The paper tackles the slow inference speed of Denoising Diffusion Probabilistic Models (DDPMs) by proposing pseudo numerical methods for diffusion models (PNDMs), which treat DDPMs as solving differential equations on manifolds, achieving a 20x speedup with only 50 steps while generating higher quality images than 1000-step DDIMs and outperforming 250-step DDIMs by around 0.4 in FID.

Denoising Diffusion Probabilistic Models (DDPMs) can generate high-quality samples such as image and audio samples. However, DDPMs require hundreds to thousands of iterations to produce final samples. Several prior works have successfully accelerated DDPMs through adjusting the variance schedule (e.g., Improved Denoising Diffusion Probabilistic Models) or the denoising equation (e.g., Denoising Diffusion Implicit Models (DDIMs)). However, these acceleration methods cannot maintain the quality of samples and even introduce new noise at a high speedup rate, which limit their practicability. To accelerate the inference process while keeping the sample quality, we provide a fresh perspective that DDPMs should be treated as solving differential equations on manifolds. Under such a perspective, we propose pseudo numerical methods for diffusion models (PNDMs). Specifically, we figure out how to solve differential equations on manifolds and show that DDIMs are simple cases of pseudo numerical methods. We change several classical numerical methods to corresponding pseudo numerical methods and find that the pseudo linear multi-step method is the best in most situations.
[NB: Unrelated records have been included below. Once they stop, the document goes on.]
(** The quantities [makeEdgeProfile] computes for a tab or a slot before it
    lays out the control points: five calls of [jitterFactor], in this
    order. *)
Definition tabShape (length : Q) (options : EdgeProfileOptions) : M TabShape :=
  let safeLength := Qmax 1 length in
  let rng := rng options in
  let jitterAmount := clamp (default 0 (jitter options)) 0 0.12 in
  let minDimension := Qmax 1 (minDimension options) in

  let minDepth := minDimension * 0.18 in
  let maxDepth := minDimension * 0.26 in
  let baseDepth := default (minDimension * 0.22) (tabDepth options) in
  let* jf := jitterFactor jitterAmount rng in
  let depthAbs := clamp (baseDepth * jf) minDepth maxDepth in

  let cornerSafeMargin := clamp (safeLength * 0.14) 6 (safeLength * 0.22) in
  let maxTabWidth := safeLength - cornerSafeMargin * 2 in
  let minTabWidth := safeLength * 0.34 in
  let baseTabWidth := default (safeLength * 0.46) (tabWidth options) in
  let* jf := jitterFactor jitterAmount rng in
  let tabWidth := clamp (baseTabWidth * jf) minTabWidth maxTabWidth in

  let minNeckWidth := tabWidth * 0.38 in
  let maxNeckWidth := tabWidth * 0.78 in
  let baseNeckWidth := default (safeLength * 0.24) (neckWidth options) in
  let* jf := jitterFactor jitterAmount rng in
  let neckWidth := clamp (baseNeckWidth * jf) minNeckWidth maxNeckWidth in

  let* jf := jitterFactor jitterAmount rng in
  let bulbRoundness :=
    clamp (default 0.66 (bulbRoundness options) * jf) 0.35 0.95 in
  let* jf := jitterFactor jitterAmount rng in
  let shoulderSmoothness :=
    clamp (default 0.58 (shoulderSmoothness options) * jf) 0.35 0.95 in
  ret {| safeLength := safeLength;
         jitterAmount := jitterAmount;
         depthAbs := depthAbs;
         cornerSafeMargin := cornerSafeMargin;
         shapeTabWidth := tabWidth;
         shapeNeckWidth := neckWidth;
         shapeBulbRoundness := bulbRoundness;
         shapeShoulderSmoothness := shoulderSmoothness |}.

(** What [makeEdgeProfile] does for a tab or a slot once the shape is
    drawn: no call of [rng] is left. *)
Definition layOut (kind : EdgeKind) (length : Q) (shape : TabShape)
  : EdgeProfile :=
  let safeLength := Qmax 1 length in
  let depthAbs := depthAbs shape in
  let tabWidth := shapeTabWidth shape in
  let neckWidth := shapeNeckWidth shape in
  let bulbRoundness := shapeBulbRoundness shape in
  let shoulderSmoothness := shapeShoulderSmoothness shape in

  let direction : Q := if decide (kind = tab) then 1 else -1 in
  let depth := direction * depthAbs in

  let shoulderStart := (safeLength - tabWidth) / 2 in
  let shoulderEnd := shoulderStart + tabWidth in
  let neckInset := (tabWidth - neckWidth) / 2 in
  let neckStart := shoulderStart + neckInset in
  let neckEnd := neckStart + neckWidth in
  let center := safeLength / 2 in

  let neckHeight := depth * (0.53 + bulbRoundness * 0.24) in
  let peakHeight := depth in

  let points : list Point :=
    [ {| x := 0; y := 0 |};
      {| x := shoulderStart; y := 0 |};
      {| x := neckStart; y := neckHeight |};
      {| x := center; y := peakHeight |};
      {| x := neckEnd; y := neckHeight |};
      {| x := shoulderEnd; y := 0 |};
      {| x := safeLength; y := 0 |} ] in

  let shoulderSpan := Qmax 4 (neckStart - shoulderStart) in
  let shoulderTangent := shoulderSpan * (0.9 + shoulderSmoothness * 0.85) in

  let neckDx :=
    Qmax (neckWidth * 0.22) (shoulderSpan * (0.45 + bulbRoundness * 0.35)) in
  let neckDy := peakHeight * (0.7 + bulbRoundness * 0.25) in

  let crownDx := Qmax 3 (neckWidth * (0.35 + bulbRoundness * 0.2)) in
  let crownDy := peakHeight * (0.06 + (1 - bulbRoundness) * 0.08) in

  let trailingSpan := Qmax 4 (safeLength - shoulderEnd) in
  let trailingTangent := trailingSpan * (0.9 + shoulderSmoothness * 0.85) in

  let tangents : list Point :=
    [ {| x := Qmax 6 (shoulderStart * 0.9); y := 0 |};
      {| x := shoulderTangent; y := 0 |};
      {| x := neckDx; y := neckDy |};
      {| x := crownDx; y := crownDy |};
      {| x := neckDx; y := - neckDy |};
      {| x := trailingTangent; y := 0 |};
      {| x := Qmax 6 (trailingSpan * 0.9); y := 0 |} ] in

  let segments :=
    map roundSegment (buildHermiteSegments points tangents (depthAbs * 1.12)) in

  {| kind := kind;
     length := round safeLength;
     depth := round depth;
     segments := segments |}.

Definition makeEdgeProfile (kind : EdgeKind) (length : Q)
    (options : EdgeProfileOptions) : M EdgeProfile :=
  let safeLength := Qmax 1 length in
  if decide (kind = flat) then ret (makeLinearProfile safeLength)
  else
    let* shape := tabShape length options in
    ret (layOut kind length shape).

Definition makeEdgeOptionsForLength (length minDimension : Q)
    (preset : JigsawPreset) (options : JigsawGeneratorOptions)
    (rng : Source) : EdgeProfileOptions :=
  {| minDimension := minDimension;
     tabDepth := Some (default (minDimension * tabDepthRatio preset) (genTabDepth options));
     tabWidth := Some (default (length * tabWidthRatio preset) (genTabWidth options));
     neckWidth := Some (default (length * neckWidthRatio preset) (genNeckWidth options));
     bulbRoundness := Some (default (presetBulbRoundness preset) (genBulbRoundness options));
     shoulderSmoothness :=
       Some (default (presetShoulderSmoothness preset) (genShoulderSmoothness options));
     jitter := Some (default (presetJitter preset) (genJitter options));
     rng := Some rng |}.

Section Generator.

Variables (rows cols : nat) (pieceWidth pieceHeight : Q).
Variable options : JigsawGeneratorOptions.

(** The body of the seam loops up to the profile: a source of the seam's
    own is made, called once for the kind, and handed to
    [makeEdgeProfile]. *)
Definition seamProfile (orientation : string) (length : Q) (row col : nat)
  : M EdgeProfile :=
  let* rng := createSeededRng
           (baseSeed options +:+ ":" +:+ orientation +:+ ":" +:+ pretty row
            +:+ ":" +:+ pretty col) in
  let* v := call rng in
  let kind := if Qltb v 0.5 then tab else slot in
  makeEdgeProfile kind length
    (makeEdgeOptionsForLength length (minDimensionOf pieceWidth pieceHeight)
       (presetOf options) options rng).
Lemma ok_is_success_witness :
  OptionImpl.isSome (ResultImpl.ok (Ok (VString "done"))) = true
  /\ OptionImpl.unwrap (ResultImpl.ok (Ok (VString "done"))) = Return (VString "done").
Proof.
  apply (proj2 (proj2 (ok_is_success (VString "done")))). reflexivity.
Defined.

(** C2 as stated fails at [v = undefined]: [Ok(undefined).ok()] is absent
    and its [unwrap()] throws. *)
Lemma ok_undefined_projects_to_none :
  OptionImpl.isSome (ResultImpl.ok (Ok VUndefined)) = false
  /\ OptionImpl.unwrap (ResultImpl.ok (Ok VUndefined))
     = Throw (new_Error "called `unwrap()` on a `None` value")
  /\ OptionImpl.unwrap (ResultImpl.ok (Ok VUndefined)) <> Return VUndefined.
Proof. repeat split. discriminate. Qed.

(** C6, as the code has it.  For every payload whose conversion to a
    string ends with a string [s], [Ok(payload).unwrapErr()] and
    [Err(payload).unwrap()] throw an [Error] whose message ends with [s];
    and for every payload neither call returns. *)
Theorem unwrap_of_the_other_variant (payload : JSVal) :
  (forall s, ToString payload = Return s ->
     ResultImpl.unwrapErr (Ok payload)
     = Throw (new_Error ("called `unwrapErr()` on an `Ok` value: " +:+ s))
     /\ ResultImpl.unwrap (Err payload)
        = Throw (new_Error ("called `unwrap()` on an `Err` value: " +:+ s)))
  /\ (exists thrown, ResultImpl.unwrapErr (Ok payload) = Throw thrown)
  /\ (exists thrown, ResultImpl.unwrap (Err payload) = Throw thrown).
Proof.
  unfold ResultImpl.unwrapErr, ResultImpl.unwrap. cbn.
  split; [| split].
  - intros s Hs. rewrite Hs. auto.
  - destruct (ToString payload) as [s | thrown]; eauto.
  - destruct (ToString payload) as [s | thrown]; eauto.
Qed.

Lemma unwrap_of_the_other_variant_witness :
  ResultImpl.unwrapErr (Ok (VNumber 42))
  = Throw (new_Error "called `unwrapErr()` on an `Ok` value: 42")
  /\ ResultImpl.unwrap (Err (VNumber 42))
     = Throw (new_Error "called `unwrap()` on an `Err` value: 42").
Proof.
  apply (proj1 (unwrap_of_the_other_variant (VNumber 42)) "42"). reflexivity.
Defined.

(** C6 as stated fails at a symbol: the template literal of the message
    throws a [TypeError] before any [Error] is made, so what is thrown
    carries no string of the payload. *)
Lemma unwrap_of_a_symbol :
  ResultImpl.unwrapErr (Ok (VSymbol "id")) = Throw symbol_conversion_error
  /\ ResultImpl.unwrap (Err (VSymbol "id")) = Throw symbol_conversion_error
  /\ (forall message, symbol_conversion_error <> new_Error message)
  /\ (forall s, ToString (VSymbol "id") <> Return s).
Proof. repeat split; discriminate. Qed.

(** ** The adapter *)

Lemma state_at_snoc (l : Heap) (c : Promise) (n : nat) :
  n = List.length l -> state_at n (l ++ [c])%list = state c.
Proof. intros ->. unfold state_at. now rewrite list_lookup_middle. Qed.

Lemma alter_snoc (g : Promise -> Promise) (l : Heap) (c : Promise) (n : nat) :
  n = List.length l -> alter g n (l ++ [c])%list = (l ++ [g c])%list.
Proof.
  intros ->. replace (List.length l) with (List.length l + 0) by lia.
  now rewrite alter_app_r.
Qed.

(** [p.then(onFulfilled)] where the reaction returns a value that is no
    promise. *)
Lemma then_plain (p : nat) (k : JSVal -> JSVal) (h : Heap) :
  (forall v, is_thenable (k v) = false) ->
  then_ p (fun v => ret (k v)) h
  = (Return (List.length h),
     (alter handled p h
      ++ [ {| state := match state_at p h with
                       | Fulfilled v => Fulfilled (k v)
                       | s => s
                       end;
              isHandled := false |} ])%list).
Proof.
  intros Hk. unfold then_, then2, bind, get_state, mark_handled, new_Promise, set_state.
  destruct (state_at p h) as [| v | e]; cbn.
  - rewrite alter_snoc; now rewrite length_alter.
  - unfold settle, try_catch, bind, ret. specialize (Hk v).
    destruct (k v); try discriminate; cbn;
      rewrite alter_snoc; now rewrite length_alter.
  - rewrite alter_snoc; now rewrite length_alter.
Qed.

(** [p.catch(onRejected)], likewise. *)
Lemma catch_plain (p : nat) (k : JSVal -> JSVal) (h : Heap) :
  (forall e, is_thenable (k e) = false) ->
  catch_ p (fun e => ret (k e)) h
  = (Return (List.length h),
     (alter handled p h
      ++ [ {| state := match state_at p h with
                       | Rejected e => Fulfilled (k e)
                       | s => s
                       end;
              isHandled := false |} ])%list).
Proof.
  intros Hk. unfold catch_, then2, bind, get_state, mark_handled, new_Promise, set_state.
  destruct (state_at p h) as [| v | e]; cbn.
  - rewrite alter_snoc; now rewrite length_alter.
  - rewrite alter_snoc; now rewrite length_alter.
  - unfold settle, try_catch, bind, ret. specialize (Hk e).
    destruct (k e); try discriminate; cbn;
      rewrite alter_snoc; now rewrite length_alter.
Qed.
According to our experiments, by directly using pre-trained models on Cifar10, CelebA and LSUN, PNDMs can generate higher quality synthetic images with only 50 steps compared with 1000-step DDIMs (20x speedup), significantly outperform DDIMs with 250 steps (by around 0.4 in FID) and have good generalization on different variance schedules. Our implementation is available at https://github.com/luping-liu/PNDM.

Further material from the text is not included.